(Saved data entries)
Lemma threshold_above_keywords_witness :
  (forall text,
     keywords_match Str.ascii_lower text (KEYWORDS shipped_config)
       (MIN_KEYWORD_MATCH (Cases.with_threshold 7 shipped_config)) = [])
  /\ (forall feed_url t,
        exists d,
          Run.exec
            (fetch_rss_feed Str.ascii_lower Cases.mail_world
               (Cases.with_threshold 7 shipped_config) feed_url (KEYWORDS shipped_config))
            t (Returns []) d)
  /\ (forall t,
        exists d,
          Run.exec
            (fetch_remoteok Str.ascii_lower Demo.str_of Cases.mail_world
               (Cases.with_threshold 7 shipped_config) (KEYWORDS shipped_config))
            t (Returns []) d).
Proof.
  apply (threshold_above_keywords Str.ascii_lower Demo.str_of Cases.mail_world
           (Cases.with_threshold 7 shipped_config) (KEYWORDS shipped_config)).
  vm_compute. reflexivity.
Defined.

Lemma empty_keyword_matches_all_witness :
  (forall text,
     keywords_match Str.ascii_lower text [""; "python"] (MIN_KEYWORD_MATCH shipped_config)
     <> [])
  /\ (forall entry, entry_kept Str.ascii_lower shipped_config [""; "python"] entry = true)
  /\ (forall d, Py.has_key "position" d || Py.has_key "title" d = true ->
                item_kept Str.ascii_lower Demo.str_of shipped_config [""; "python"]
                  (PDict d) = true).
Proof.
  apply (empty_keyword_matches_all Str.ascii_lower Demo.str_of shipped_config
           [""; "python"]).
  - reflexivity.
  - left; reflexivity.
  - vm_compute. discriminate.
Defined.

Lemma keywords_match_case_insensitive_witness :
  List.map Str.ascii_lower
    (keywords_match Str.ascii_lower (Some "PYTHON Dev") ["Python"; "Django"] 1)
  = List.map Str.ascii_lower
      (keywords_match Str.ascii_lower (Some "python dev") ["python"; "DJANGO"] 1).
Proof.
  apply keywords_match_case_insensitive; reflexivity.
Defined.

Lemma keyword_in_title_or_summary_witness :
  entry_kept Str.ascii_lower shipped_config (KEYWORDS shipped_config)
    Demo.title_only_entry
  = true.
Proof.
  apply (keyword_in_title_or_summary Str.ascii_lower shipped_config
           (KEYWORDS shipped_config) Demo.title_only_entry).
  - exact ascii_lower_app.
  - vm_compute. discriminate.
  - left. vm_compute. discriminate.
Defined.

Lemma not_sent_printed_after_email_witness :
  Run.exec (run_once_notify Demo.str_of Cases.mail_world Cases.mail_config [Cases.job])
    [] (Returns tt)
    ([Print (LogFound (length [Cases.job]))] ++ Cases.mail_events
     ++ [Print LogNotifiedEmail; Print LogNotSent]).
Proof.
  apply (not_sent_printed_after_email Demo.str_of Cases.mail_world Cases.mail_config
           Cases.job [] [] Cases.mail_events); reflexivity.
Defined.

→ Exercise goal: Up to and including the line with "(fetch_rss_feed Str.ascii_lower Cases.mail_world", output every line of the records above exactly, starting from the first; output nothing else.

→ Exercise result:
Lemma threshold_above_keywords_witness :
  (forall text,
     keywords_match Str.ascii_lower text (KEYWORDS shipped_config)
       (MIN_KEYWORD_MATCH (Cases.with_threshold 7 shipped_config)) = [])
  /\ (forall feed_url t,
        exists d,
          Run.exec
            (fetch_rss_feed Str.ascii_lower Cases.mail_world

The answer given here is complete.